● **WORK REQUIRED**
In the listing below, a line holding "v3 ← item values 3 ≫= float_;" and a line holding "set_trace_bits (map bucket" mark the range. Retype both exactly, with all lines between them.

● **TASK INPUTS**
(** *** Functions used to state the properties

    They are not in the source; the lemmas [loop_body_eq], [for_lines_eq],
    [formatTransformationMatrix_eq], [for_tiltImages_eq] and [applyStack_eq]
    below relate the source functions to them. *)

(** A source frame with the matrix [m] as its transform. *)
Definition frame_of (tiltImage : TiltImage float) (m : list (list float))
  : TiltImage float :=
  setTransform tiltImage {| matrix := m |}.

(** The frames built from [tiltImages], numbered from [index], up to the
    first one whose transform cannot be read from the stack. *)
Fixpoint attach (alignmentMatrix : ndarray) (index : nat)
    (tiltImages : list (TiltImage float)) : list (TiltImage float) :=
  match tiltImages with
  | [] => []
  | tiltImage :: rest =>
      match Np.slice_last alignmentMatrix index with
      | Ok m => frame_of tiltImage m :: attach alignmentMatrix (index + 1) rest
      | Raise _ => []
      end
  end.

Fixpoint attach_status (alignmentMatrix : ndarray) (index : nat)
    (tiltImages : list (TiltImage float)) : result unit :=
  match tiltImages with
  | [] => Ok ()
  | _ :: rest =>
      match Np.slice_last alignmentMatrix index with
      | Ok _ => attach_status alignmentMatrix (index + 1) rest
      | Raise e => Raise e
      end
  end.

(** [series] with [frames] appended to its items. *)
Definition extend (frames : list (TiltImage float)) (series : TiltSeries float)
  : TiltSeries float :=
  {| series_tsId := series_tsId series;
     series_samplingRate := series_samplingRate series;
     items := items series ++ frames |}.

(** The six values of a line, with the exceptions in evaluation order. *)
Definition tokens_values (values : list string)
  : result (float * float * float * float * float * float) :=
  v0 ← item values 0 ≫= float_;
  v1 ← item values 1 ≫= float_;
  v2 ← item values 2 ≫= float_;
  v3 ← item values 3 ≫= float_;
  v4 ← item values 4 ≫= float_;
  v5 ← item values 5 ≫= float_;
  Ok (v0, v1, v2, v3, v4, v5).

Definition line_values (line : string)
  : result (float * float * float * float * float * float) :=
  tokens_values (PyStr.split line).

(** The exception met when the first [n] positions of a token list are
    read in order: a missing position is an [IndexError], a token that
    [float] rejects a [ValueError]. *)
Fixpoint tokens_error (n : nat) (values : list string) : option exn :=
  match n with
  | 0 => None
  | S n' =>
      match values with
      | [] => Some IndexError
      | t :: rest =>
          match py_float t with
          | None => Some ValueError
          | Some _ => tokens_error n' rest
          end
      end
  end.

(** The 3x3 matrix of the field mapping. *)
Definition frame_matrix (vs : float * float * float * float * float * float)
  : list (list float) :=
  let '(v0, v1, v2, v3, v4, v5) := vs in
  [[v0; v2; v4]; [v1; v3; v5]; [zero; zero; one]].
(* ================================================================== *)
(** * Further facts used below *)

Lemma classify_counts_eq f :
  (classified_bytes f <= length (trace_bits f))%nat ->
  classify_counts f =
  set_trace_bits (map bucket (take (classified_bytes f) (trace_bits f))
                    ++ drop (classified_bytes f) (trace_bits f)) f.
Proof.
  intros H. unfold classify_counts. f_equal.
  apply fold_store_chunk64_map; [|exact H].
  intros w Hw. apply classify_word_map. exists 4%nat. lia.
Qed.

Lemma map_bucket_fixed (l : list byte) :
  map bucket (map bucket l) = map bucket l <->
  Forall (fun b => byte.unsigned b <= 2 \/ 32 <= byte.unsigned b) l.
Proof.
  induction l as [|b l IH]; cbn [map].
  - split; [constructor|reflexivity].
  - split.
    + intros [= Hb Hl]. constructor; [now apply bucket_fixed | now apply IH].
    + intros H. inversion H as [|? ? Hb Hl]; subst. f_equal; [now apply bucket_fixed | now apply IH].
Qed.

Lemma classify_twice_fixed_iff f :
  (classified_bytes f <= length (trace_bits f))%nat ->
  classify_counts (classify_counts f) = classify_counts f <->
  Forall (fun b => byte.unsigned b <= 2 \/ 32 <= byte.unsigned b)
    (take (classified_bytes f) (trace_bits f)).
Proof.
  intros H. set (n := classified_bytes f) in *. set (T := trace_bits f) in *.
  assert (Hn : length (take n T) = n) by (rewrite length_take; lia).
  rewrite (classify_counts_eq f H). fold n T.
  set (T1 := map bucket (take n T) ++ drop n T).
  assert (H1 : (classified_bytes (set_trace_bits T1 f) <= length (trace_bits (set_trace_bits T1 f)))%nat).
  { cbn [trace_bits set_trace_bits]. change (classified_bytes (set_trace_bits T1 f)) with n.
    unfold T1. rewrite length_app, length_map, length_drop. lia. }
  rewrite (classify_counts_eq _ H1). cbn [trace_bits set_trace_bits].
  change (classified_bytes (set_trace_bits T1 f)) with n.
  assert (Ht : take n T1 = map bucket (take n T)).
  { unfold T1. rewrite take_app_length'; [reflexivity|]. now rewrite length_map. }
  assert (Hd : drop n T1 = drop n T).
  { unfold T1. rewrite drop_app_length'; [reflexivity|]. now rewrite length_map. }
  rewrite Ht, Hd. etransitivity; [|apply map_bucket_fixed]. split.
  - intros Heq. apply (f_equal trace_bits) in Heq. cbn [trace_bits set_trace_bits] in Heq.
    unfold T1 in Heq. now apply app_inv_tail in Heq.
  - intros Heq. unfold set_trace_bits. cbn. unfold T1. f_equal. f_equal. exact Heq.
Qed.

Lemma get_valuation_skip E argv use_mem len afl :
  trace_targets_num (fsrv afl) <= 0 ->
  get_valuation E argv use_mem len 0 afl =
  Done 0 (emit (EvLog "[PacFuzz] [targets]") afl).
Proof.
  intros H. unfold get_valuation. munfold. cbn [fsrv emit trace_targets_num].
  destruct (Z.gtb_spec (trace_targets_num (fsrv afl)) 0); [lia|]. reflexivity.
Qed.

Lemma describe_op_Some E afl nb np max s :
  describe_op E afl nb np max = Some s ->
  strlen s < max /\ describe_op_build E afl nb np max = Some s.
Proof.
  unfold describe_op. destruct (describe_op_build E afl nb np max) as [r|]; cbn; [|discriminate].
  destruct (Z.leb_spec max (strlen r)); [discriminate|]. intros [= <-]. auto.
Qed.

Lemma describe_op_too_long E afl nb np max s :
  describe_op_build E afl nb np max = Some s ->
  max <= strlen s ->
  describe_op E afl nb np max = None.
Proof.
  intros Hb Hl. unfold describe_op. rewrite Hb. cbn.
  destruct (Z.leb_spec max (strlen s)); [reflexivity|lia].
Qed.

Lemma has_new_bits_mul_bitmap_changed afl vms modify :
  bitmap_changed (snd (has_new_bits_mul afl vms modify)) = bitmap_changed afl.
Proof. reflexivity. Qed.

Lemma hamming_weight_ones n : hamming_weight (replicate n Byte.xff) = 8 * Z.of_nat n.
Proof.
  induction n as [|n IH]; [reflexivity|].
  cbn [replicate hamming_weight fold_right]. fold (hamming_weight (replicate n Byte.xff)).
  rewrite IH. change (Z_popcount (byte.unsigned Byte.xff)) with 8. lia.
Qed.

Lemma hamming_weight_zeros l :
  Forall (fun b => b = Byte.x00) l -> hamming_weight l = 0.
Proof.
  induction 1 as [|b l Hb Hl IH]; [reflexivity|].
  cbn [hamming_weight fold_right]. fold (hamming_weight l). rewrite IH, Hb. reflexivity.
Qed.

Lemma count_bits_words_small afl :
  0 <= real_map_size (fsrv afl) <= 2 ^ 29 - 4 ->
  (Z.to_nat (real_map_size (fsrv afl)) <= 4 * count_bits_words afl)%nat /\
  Z.of_nat (4 * count_bits_words afl) < 2 ^ 29.
Proof.
  intros H. unfold count_bits_words, u32. rewrite Z.shiftr_div_pow2 by lia.
  change (2 ^ 29) with 536870912 in *. change (2 ^ 2) with 4. change (2 ^ 32) with 4294967296.
  rewrite Z.mod_small by lia.
  pose proof (Z.div_mod (real_map_size (fsrv afl) + 3) 4 ltac:(lia)).
  pose proof (Z.mod_pos_bound (real_map_size (fsrv afl) + 3) 4 ltac:(lia)).
  lia.
Qed.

● **RESULT**
  v3 ← item values 3 ≫= float_;
  v4 ← item values 4 ≫= float_;
  v5 ← item values 5 ≫= float_;
  Ok (v0, v1, v2, v3, v4, v5).

Definition line_values (line : string)
  : result (float * float * float * float * float * float) :=
  tokens_values (PyStr.split line).

(** The exception met when the first [n] positions of a token list are
    read in order: a missing position is an [IndexError], a token that
    [float] rejects a [ValueError]. *)
Fixpoint tokens_error (n : nat) (values : list string) : option exn :=
  match n with
  | 0 => None
  | S n' =>
      match values with
      | [] => Some IndexError
      | t :: rest =>
          match py_float t with
          | None => Some ValueError
          | Some _ => tokens_error n' rest
          end
      end
  end.

(** The 3x3 matrix of the field mapping. *)
Definition frame_matrix (vs : float * float * float * float * float * float)
  : list (list float) :=
  let '(v0, v1, v2, v3, v4, v5) := vs in
  [[v0; v2; v4]; [v1; v3; v5]; [zero; zero; one]].
(* ================================================================== *)
(** * Further facts used below *)

Lemma classify_counts_eq f :
  (classified_bytes f <= length (trace_bits f))%nat ->
  classify_counts f =
  set_trace_bits (map bucket (take (classified_bytes f) (trace_bits f))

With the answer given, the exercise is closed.